§ **What to work on**
Print exactly the lines below between the line holding "if isEmpty (_zoomDeque s) then (s, out)" and the line holding "answer to the", inclusive, and nothing more.

-.-.-

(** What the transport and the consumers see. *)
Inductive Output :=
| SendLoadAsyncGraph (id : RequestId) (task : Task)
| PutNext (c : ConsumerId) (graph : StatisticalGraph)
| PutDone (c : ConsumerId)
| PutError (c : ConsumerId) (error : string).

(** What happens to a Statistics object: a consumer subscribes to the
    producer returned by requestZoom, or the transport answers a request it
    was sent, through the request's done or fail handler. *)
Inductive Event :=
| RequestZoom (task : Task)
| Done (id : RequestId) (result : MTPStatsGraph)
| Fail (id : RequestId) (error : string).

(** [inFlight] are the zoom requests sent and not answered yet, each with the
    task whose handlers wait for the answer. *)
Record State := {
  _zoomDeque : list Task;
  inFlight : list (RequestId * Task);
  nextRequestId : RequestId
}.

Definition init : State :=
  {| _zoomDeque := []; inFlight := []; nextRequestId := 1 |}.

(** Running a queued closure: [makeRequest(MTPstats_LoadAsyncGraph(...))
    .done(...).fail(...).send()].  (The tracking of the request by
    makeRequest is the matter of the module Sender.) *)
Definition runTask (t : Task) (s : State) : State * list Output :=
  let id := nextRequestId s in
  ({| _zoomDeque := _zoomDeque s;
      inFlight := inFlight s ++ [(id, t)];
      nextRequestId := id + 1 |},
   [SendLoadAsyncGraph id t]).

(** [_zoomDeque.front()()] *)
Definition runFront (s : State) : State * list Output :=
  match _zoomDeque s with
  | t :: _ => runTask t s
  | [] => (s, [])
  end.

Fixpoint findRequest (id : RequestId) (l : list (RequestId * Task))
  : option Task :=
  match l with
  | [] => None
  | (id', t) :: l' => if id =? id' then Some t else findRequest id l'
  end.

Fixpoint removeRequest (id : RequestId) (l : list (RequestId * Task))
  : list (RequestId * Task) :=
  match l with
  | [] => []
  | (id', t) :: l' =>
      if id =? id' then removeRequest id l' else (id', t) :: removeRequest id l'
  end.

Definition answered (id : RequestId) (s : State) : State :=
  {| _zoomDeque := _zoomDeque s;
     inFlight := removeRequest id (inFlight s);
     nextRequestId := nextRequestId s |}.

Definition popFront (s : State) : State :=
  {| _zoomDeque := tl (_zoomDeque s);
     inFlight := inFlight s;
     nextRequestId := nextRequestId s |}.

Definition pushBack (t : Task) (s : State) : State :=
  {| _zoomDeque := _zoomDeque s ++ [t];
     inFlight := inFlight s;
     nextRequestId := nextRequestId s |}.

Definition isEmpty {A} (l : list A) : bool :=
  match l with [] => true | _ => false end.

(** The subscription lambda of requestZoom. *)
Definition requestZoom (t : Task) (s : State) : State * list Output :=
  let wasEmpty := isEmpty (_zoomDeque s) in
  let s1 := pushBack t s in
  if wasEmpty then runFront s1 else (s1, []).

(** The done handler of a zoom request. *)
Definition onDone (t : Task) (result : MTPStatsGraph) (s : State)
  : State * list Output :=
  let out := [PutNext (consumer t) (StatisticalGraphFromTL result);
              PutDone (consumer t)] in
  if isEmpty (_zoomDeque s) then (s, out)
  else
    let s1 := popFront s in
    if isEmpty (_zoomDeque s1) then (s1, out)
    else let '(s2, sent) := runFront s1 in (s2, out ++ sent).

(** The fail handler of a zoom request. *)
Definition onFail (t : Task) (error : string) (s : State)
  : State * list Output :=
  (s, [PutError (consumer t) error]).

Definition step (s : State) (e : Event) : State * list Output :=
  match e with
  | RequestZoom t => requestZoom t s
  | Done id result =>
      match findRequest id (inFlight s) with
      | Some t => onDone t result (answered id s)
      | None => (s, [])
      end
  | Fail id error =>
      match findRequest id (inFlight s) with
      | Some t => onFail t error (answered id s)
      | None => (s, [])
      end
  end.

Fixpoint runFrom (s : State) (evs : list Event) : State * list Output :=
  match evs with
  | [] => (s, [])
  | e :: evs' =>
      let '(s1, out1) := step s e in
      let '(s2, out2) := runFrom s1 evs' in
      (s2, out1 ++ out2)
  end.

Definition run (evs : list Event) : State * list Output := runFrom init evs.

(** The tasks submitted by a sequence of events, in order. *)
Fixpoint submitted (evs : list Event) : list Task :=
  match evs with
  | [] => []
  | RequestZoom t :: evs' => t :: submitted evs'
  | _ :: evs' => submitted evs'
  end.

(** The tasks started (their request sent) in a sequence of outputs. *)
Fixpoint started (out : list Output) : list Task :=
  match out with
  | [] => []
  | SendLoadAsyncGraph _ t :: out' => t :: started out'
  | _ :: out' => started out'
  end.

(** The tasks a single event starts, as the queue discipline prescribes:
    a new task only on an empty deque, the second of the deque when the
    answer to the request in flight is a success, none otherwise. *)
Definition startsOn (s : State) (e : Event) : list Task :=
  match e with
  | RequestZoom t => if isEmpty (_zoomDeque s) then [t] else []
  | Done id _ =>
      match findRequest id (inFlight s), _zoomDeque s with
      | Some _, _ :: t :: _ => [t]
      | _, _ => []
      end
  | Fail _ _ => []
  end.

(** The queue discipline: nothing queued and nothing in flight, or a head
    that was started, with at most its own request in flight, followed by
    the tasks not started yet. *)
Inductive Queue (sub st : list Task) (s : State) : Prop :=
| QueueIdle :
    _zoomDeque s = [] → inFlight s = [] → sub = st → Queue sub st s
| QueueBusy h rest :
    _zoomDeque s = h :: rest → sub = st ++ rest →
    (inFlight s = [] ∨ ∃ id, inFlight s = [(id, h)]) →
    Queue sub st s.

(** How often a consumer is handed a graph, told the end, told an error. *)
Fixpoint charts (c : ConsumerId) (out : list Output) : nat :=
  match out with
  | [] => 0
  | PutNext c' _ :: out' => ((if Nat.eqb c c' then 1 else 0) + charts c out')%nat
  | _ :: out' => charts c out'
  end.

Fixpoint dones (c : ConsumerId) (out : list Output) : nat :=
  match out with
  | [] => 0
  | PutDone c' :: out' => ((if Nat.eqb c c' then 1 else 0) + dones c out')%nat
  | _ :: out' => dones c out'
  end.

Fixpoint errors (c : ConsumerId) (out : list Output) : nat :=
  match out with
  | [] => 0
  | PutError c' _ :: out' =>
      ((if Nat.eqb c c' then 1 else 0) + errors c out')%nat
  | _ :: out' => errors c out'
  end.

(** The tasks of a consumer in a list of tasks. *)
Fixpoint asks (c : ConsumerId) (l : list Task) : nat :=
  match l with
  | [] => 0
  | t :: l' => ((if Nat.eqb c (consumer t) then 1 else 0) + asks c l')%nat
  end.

-.-.-

§ **Output of the exercise**
  if isEmpty (_zoomDeque s) then (s, out)
  else
    let s1 := popFront s in
    if isEmpty (_zoomDeque s1) then (s1, out)
    else let '(s2, sent) := runFront s1 in (s2, out ++ sent).

(** The fail handler of a zoom request. *)
Definition onFail (t : Task) (error : string) (s : State)
  : State * list Output :=
  (s, [PutError (consumer t) error]).

Definition step (s : State) (e : Event) : State * list Output :=
  match e with
  | RequestZoom t => requestZoom t s
  | Done id result =>
      match findRequest id (inFlight s) with
      | Some t => onDone t result (answered id s)
      | None => (s, [])
      end
  | Fail id error =>
      match findRequest id (inFlight s) with
      | Some t => onFail t error (answered id s)
      | None => (s, [])
      end
  end.

Fixpoint runFrom (s : State) (evs : list Event) : State * list Output :=
  match evs with
  | [] => (s, [])
  | e :: evs' =>
      let '(s1, out1) := step s e in
      let '(s2, out2) := runFrom s1 evs' in
      (s2, out1 ++ out2)
  end.

Definition run (evs : list Event) : State * list Output := runFrom init evs.

(** The tasks submitted by a sequence of events, in order. *)
Fixpoint submitted (evs : list Event) : list Task :=
  match evs with
  | [] => []
  | RequestZoom t :: evs' => t :: submitted evs'
  | _ :: evs' => submitted evs'
  end.

(** The tasks started (their request sent) in a sequence of outputs. *)
Fixpoint started (out : list Output) : list Task :=
  match out with
  | [] => []
  | SendLoadAsyncGraph _ t :: out' => t :: started out'
  | _ :: out' => started out'
  end.

(** The tasks a single event starts, as the queue discipline prescribes:
    a new task only on an empty deque, the second of the deque when the
    answer to the request in flight is a success, none otherwise. *)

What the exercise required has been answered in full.